Lemma split_at_comma (p r : string) :
  allChars (fun c => negb (isSeparator c)) p = true ->
  Extension.split (p ++ String "," r) = p :: Extension.split r.
Proof.
  induction p as [|c q IH]; simpl; [reflexivity|].
  intros H. apply andb_true_iff in H. destruct H as [H1 H2].
  fold (isSeparator c). apply negb_true_iff in H1. rewrite H1.
  rewrite (IH H2). reflexivity.
Qed.

Lemma split_whole (p : string) :
  allChars (fun c => negb (isSeparator c)) p = true ->
  Extension.split p = [p].
Proof.
  induction p as [|c q IH]; simpl; [reflexivity|].
  intros H. apply andb_true_iff in H. destruct H as [H1 H2].
  fold (isSeparator c). apply negb_true_iff in H1. rewrite H1.
  rewrite (IH H2). reflexivity.
Qed.

Lemma parse_after_space (s : string) :
  Extension.parseUrlPaths (String " " s) = Extension.parseUrlPaths s.
Proof.
  unfold Extension.parseUrlPaths. simpl.
  destruct (split_pieces s) as [N _].
  destruct (Extension.split s) as [|piece pieces]; [congruence|].
  reflexivity.
Qed.

Lemma cleanPath_facts (p : string) :
  cleanPath p = true ->
  Js.isEmpty p = false /\ Js.trim p = p
  /\ allChars (fun c => negb (isSeparator c)) p = true.
Proof.
  unfold cleanPath. intros H. apply andb_true_iff in H. destruct H as [E A].
  apply negb_true_iff in E.
  assert (S : allChars (fun c => negb (Js.isSpace c)) p = true).
  { revert A. apply allChars_impl. intros c H.
    apply andb_true_iff in H. apply H. }
  split; [exact E|]. split.
  - unfold Js.trim. destruct p as [|c r]; [reflexivity|].
    simpl in S. apply andb_true_iff in S. destruct S as [S1 S2].
    simpl Js.trimStart. apply negb_true_iff in S1. rewrite S1.
    apply trimEnd_spaceless. simpl. rewrite S1, S2. reflexivity.
  - revert A. apply allChars_impl. intros c H.
    apply andb_true_iff in H. destruct H as [H1 H2].
    unfold isSeparator. apply negb_true_iff. apply orb_false_iff.
    apply negb_true_iff in H2. split; [exact H2|].
    destruct (Ascii.eqb_spec c (ascii_of_nat 10)) as [->|]; [|reflexivity].
    discriminate H1.
Qed.

Lemma parse_at_comma (p r : string) :
  cleanPath p = true ->
  Extension.parseUrlPaths (p ++ String "," r) = p :: Extension.parseUrlPaths r.
Proof.
  intros C. destruct (cleanPath_facts p C) as (E & T & S).
  unfold Extension.parseUrlPaths. rewrite (split_at_comma _ _ S).
  simpl. rewrite T, E. reflexivity.
Qed.

(** X4. Whatever is typed into the input box, the URL paths that
    [visualRegression.runTest] derives from it are not empty, have no
    white space at either end, and hold neither a comma nor a line break. *)
Theorem parseUrlPaths_clean (urlInput : string) :
  Forall (fun url => Js.isEmpty url = false
                     /\ Js.trim url = url
                     /\ allChars (fun c => negb (isSeparator c)) url = true)
         (Extension.parseUrlPaths urlInput).
Proof.
  apply Forall_forall. intros url H.
  unfold Extension.parseUrlPaths in H. apply filter_In in H.
  destruct H as [H E]. apply negb_true_iff in E.
  apply in_map_iff in H. destruct H as (piece & <- & H).
  split; [exact E|]. split; [apply trim_idem|].
  destruct (split_pieces urlInput) as [_ F].
  rewrite Forall_forall in F. specialize (F piece H).
  unfold Js.trim. apply trimEnd_chars, trimStart_chars. exact F.
Qed.

(** X5. Entering paths the way the prompt asks for them gives them back:
    for paths that are not empty and hold no white space and no comma,
    the text that lists them separated by a comma and a space is parsed
    into exactly these paths, in order. *)
Theorem parseUrlPaths_round_trip (urlPaths : list string) :
  forallb cleanPath urlPaths = true ->
  Extension.parseUrlPaths (Js.join ", " urlPaths) = urlPaths.
Proof.
  induction urlPaths as [|p rest IH]; [reflexivity|].
  simpl forallb. intros H. apply andb_true_iff in H. destruct H as [C R].
  destruct (cleanPath_facts p C) as (E & T & S).
  specialize (IH R).
  unfold Js.join in *. simpl String.concat.
  destruct rest as [|q rest'].
  - unfold Extension.parseUrlPaths. rewrite (split_whole p S). simpl.
    rewrite T, E. reflexivity.
  - change (p ++ ", " ++ String.concat ", " (q :: rest'))
      with (p ++ String "," (String " " (String.concat ", " (q :: rest')))).
    rewrite (parse_at_comma _ _ C), parse_after_space, IH. reflexivity.
Qed.

Lemma parseUrlPaths_round_trip_witness :
  Extension.parseUrlPaths (Js.join ", " ["/"; "/dashboard"; "/a/b"])
  = ["/"; "/dashboard"; "/a/b"].
Proof.
  apply (parseUrlPaths_round_trip ["/"; "/dashboard"; "/a/b"]). reflexivity.
Defined.

(** ** Names of reference images that coincide *)

(** X6. The name of a reference image is stable and not unique.  Deriving
    a name from a derived name changes nothing, and for every URL path
    the path made of a slash and its derived name gets the same name: so
    "/a/b" and "/a-b", or "/" and "/homepage", share one reference image. *)
Theorem filename_collides (urlPath : string) :
  Template.filename (Template.filename urlPath) = Template.filename urlPath
  /\ Template.filename (String "/" (Template.filename urlPath))
     = Template.filename urlPath.
Proof.
  destruct (filename_named urlPath) as [N A].
  exact (name_is_fixed N A).
Qed.

(** ** The repository gateway *)

Lemma exec_processEnv c env w :
  processEnv (snd (Sys.exec c env w)) = processEnv w.
Proof.
  unfold Sys.exec. simpl.
  destruct (code _ =? 0)%Z; [|reflexivity].
  destruct c; simpl; try reflexivity.
  destruct (landing _ _ _); reflexivity.
Qed.

Lemma besteffort_run (c : Cmd) (A : Type) (a : A) i w :
  run (tryCatch (execAsync c None ;; Ret a) (fun _ => Ret a)) i w
  = (Resolved a, i, snd (Sys.exec c None w)).
Proof.
  rewrite run_tryCatch, run_bind, run_execAsync.
  destruct (code _ =? 0)%Z; reflexivity.
Qed.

Exercise goal:
Lines containing the word "urlInput": copy each of them from the material.

Answer section:
Theorem parseUrlPaths_clean (urlInput : string) :
         (Extension.parseUrlPaths urlInput).
  destruct (split_pieces urlInput) as [_ F].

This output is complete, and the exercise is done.